Früher, als alles besser war, wurde man manchmal spät nachts im Fernsehen mit seltsamen kleinen Filmen beglückt. Die hatten viel versprechende Titel wie "Pink Flamingos" oder "Female Trouble". Sahen ziemlich grob und billig aus. Handelten von eigenartigen suburbanites - "disfunktionalen" Familien, gefallenen Mädchen, Transvestiten, Diät-Verweigerern, Haarspray-Fetischistinnen und anderen Blasphemikern. Waren dabei auf liebevolle Details bedacht und sehr treffend in ihren Attacken. Und trieben vor allem böse, derbe Späße. Man nannte das ehrfürchtig "Trash" und freute sich, wenn man diese Kleinode, für die ein aus dem aufgeräumten Städtchen Baltimore stammender Mann namens John Waters verantwortlich zeichnete, dann und wann auch in Mitternachtsvorstellungen auf Leinwand sehen konnte - unvergessen die Odorama-Show um "Polyester" (Motto: "Smelling Is Believing!").
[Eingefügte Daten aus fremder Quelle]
(** [d.rglob(name)] as paths relative to [d]: the entries called [name]
    of [d] and of every directory below it. *)
Fixpoint rglob (name : pystr) (d : fsnode) : list (list pystr) :=
  match d with
  | File => []
  | Dir entries =>
      (entries ≫= λ e, if bool_decide (e.1 = name) then [[e.1]] else [])
      ++ (entries ≫= λ e, cons e.1 <$> rglob name e.2)
  end.

(** What the script sees of the machine: [base] is
    [str(Path(args.base_dir).resolve())] and [videos] the tree at
    [base/static/videos/highlight-videos], [None] when nothing is there. *)
Record world : Type := mkWorld {
  base : pystr;
  videos : option fsnode
}.

(** [str(a / b)] for an absolute [a] as [resolve] returns it and a
    relative [b] in normal form. *)
Definition joinpath (a b : pystr) : pystr :=
  if bool_decide (lit "/" `suffix_of` a) then a ++ b else a ++ lit "/" ++ b.

Definition videos_dir (b : pystr) : pystr :=
  joinpath (joinpath (joinpath b (lit "static")) (lit "videos"))
           (lit "highlight-videos").

Definition model_idx (parts : list pystr) : option nat :=
  fst <$> list_find (λ part, Is_true (py_in (lit "gpt-5") part)) parts.

(** The body of the loop of [find_videos] for the path with segments
    [parts] relative to the videos directory [vdir]: [Ok None] is
    [continue], [Ok (Some v)] is [res.append(v)]. *)
Definition video_of_parts `{U : UnicodeData} (vdir : pystr) (parts : list pystr)
    : result (option VideoRecord) :=
  let rel := py_join (lit "/") parts in
  let web_path := lit "static/videos/highlight-videos/" ++ rel in
  if bool_decide (length parts < 6) then Ok None
  else match model_idx parts with
       | None => Ok None
       | Some i =>
           let i := Z.of_nat i in
           scene ← py_getitem parts 1;
           task ← py_getitem parts (i - 1);
           model ← py_getitem parts i;
           run_id ← py_getitem parts (i + 1);
           iter_num ← match ITER_RE_search run_id with
                      | Some g => Some <$> py_int g
                      | None => Ok None
                      end;
           Ok (Some {| path := web_path;
                       abs_path := joinpath vdir rel;
                       scene := scene;
                       task := task;
                       model := model;
                       run_id := run_id;
                       iter_name := run_id;
                       iter_num := match iter_num with
                                   | Some n => n
                                   | None => 0%Z
                                   end |})
       end.

Fixpoint scan `{U : UnicodeData} (vdir : pystr) (paths : list (list pystr))
    (res : list VideoRecord) : result (list VideoRecord) :=
  match paths with
  | [] => Ok res
  | parts :: paths' =>
      r ← video_of_parts vdir parts;
      scan vdir paths' (match r with Some v => res ++ [v] | None => res end)
  end.

Definition find_videos `{U : UnicodeData} (w : world) : Py (list VideoRecord) :=
  let vdir := videos_dir (base w) in
  match videos w with
  | None =>
      print (lit "Videos directory not found at " ++ vdir);;
      mret []
  | Some tree =>
      print (lit "Searching for videos in " ++ vdir);;
      lift (scan vdir (rglob VIDEO_NAME tree) [])
  end.

(** ** Aggregator *)

(** [list.sort(key=...)] and [sorted(..., key=...)]: the sort is stable
    and compares keys with [<] only.  Insertion from the right end gives
    the same list: an element goes after the elements of smaller key and
    before every other one that followed it. *)
Fixpoint insert_by {A K} (lt : K → K → bool) (key : A → K) (x : A)
    (l : list A) : list A :=
  match l with
  | [] => [x]
  | y :: l' => if lt (key y) (key x) then y :: insert_by lt key x l'
               else x :: y :: l'
  end.

Definition py_sort {A K} (lt : K → K → bool) (key : A → K) (l : list A)
    : list A :=
  foldr (insert_by lt key) [] l.

(** [<] on the tuples [(int, str)] and [(str, str)]: the first
    components decide unless they are equal. *)
Definition int_str_lt (a b : Z * pystr) : bool :=
  if bool_decide (a.1 = b.1) then str_lt a.2 b.2 else (a.1 <? b.1)%Z.

Definition str_str_lt (a b : pystr * pystr) : bool :=
  if bool_decide (a.1 = b.1) then str_lt a.2 b.2 else str_lt a.1 b.1.

Definition group_key (v : VideoRecord) : pystr * pystr := (task v, model v).

Definition sort_key (x : VideoRecord) : Z * pystr := (iter_num x, path x).

(** [grouped[key].append(v)] on a [defaultdict(list)]. *)
Definition append_video (grouped : gmap (pystr * pystr) (list VideoRecord))
    (v : VideoRecord) : gmap (pystr * pystr) (list VideoRecord) :=
  <[group_key v := default [] (grouped !! group_key v) ++ [v]]> grouped.

(** The body of the second loop, for the list held at one key. *)
Definition sort_and_trim (videos_for_key : list VideoRecord)
    : list VideoRecord :=
  let sorted := py_sort int_str_lt sort_key videos_for_key in
  if bool_decide (length sorted = 6) then take 5 sorted else sorted.

Definition group_by_task_model (videos : list VideoRecord)
    : gmap (pystr * pystr) (list VideoRecord) :=
  sort_and_trim <$> foldl append_video ∅ videos.

(** ** Renderer *)

Definition newline : pystr := [10%N].
Definition backslash : pystr := [92%N].

(** [json.dumps] on a dictionary from strings to lists of strings, with
    the default separators and [ensure_ascii]. *)
Definition hex_digit (d : N) : N :=
  if (d <? 10)%N then (48 + d)%N else (87 + d)%N.

Definition hex4 (n : N) : pystr :=
  [hex_digit (n / 4096 mod 16); hex_digit (n / 256 mod 16);
   hex_digit (n / 16 mod 16); hex_digit (n mod 16)]%N.

Definition json_char (c : N) : pystr :=
  if (c =? 34)%N then backslash ++ dq
  else if (c =? 92)%N then backslash ++ backslash
  else if (c =? 8)%N then backslash ++ lit "b"
  else if (c =? 12)%N then backslash ++ lit "f"
  else if (c =? 10)%N then backslash ++ lit "n"
  else if (c =? 13)%N then backslash ++ lit "r"
  else if (c =? 9)%N then backslash ++ lit "t"
  else if (32 <=? c)%N && (c <=? 126)%N then [c]
  else if (c <? 65536)%N then backslash ++ lit "u" ++ hex4 c
  else
    let n := (c - 65536)%N in
    let s1 := N.lor 55296 (N.land (N.shiftr n 10) 1023) in
    let s2 := N.lor 56320 (N.land n 1023) in
    backslash ++ lit "u" ++ hex4 s1 ++ backslash ++ lit "u" ++ hex4 s2.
Später konnte sich John Waters dann auch im Hauptabend-Kino-Programm etablieren. Sein aktueller Film "Cecil B. DeMented" wurde vor einem Monat außer Konkurrenz in Cannes präsentiert. Sein bis dato letztes bei uns gezeigtes Werk, "Pecker" (1998), pflegt, wenngleich in stark abgemilderter Form, noch immer die alten Vorlieben für Kitsch, Tand und Talmi, für ein eigenwilliges Verhältnis zu Nahrungsmitteln oder für die unbarmherzige Bestrafung von beflissenen Normalbürgern. "I've been called the ,King of Sleaze', the ,Pope of Trash', the ,Prince of Puke', and recently new ones have been added - the ,Duke of Dirt'; the ,Ambassador of Anguish' and the ,Anal Anarchist'. All are fine by me, but I think the ,Pope of Trash' sounds most dignified." Das Schikaneder-Kino zeigt vom 9. bis zum 22. Juni eine Reihe mit sechs von John Waters' Filmen aus drei Jahrzehnten. Gehen Sie hin, schauen Sie sich das an! Mehrfache divine experience garantiert.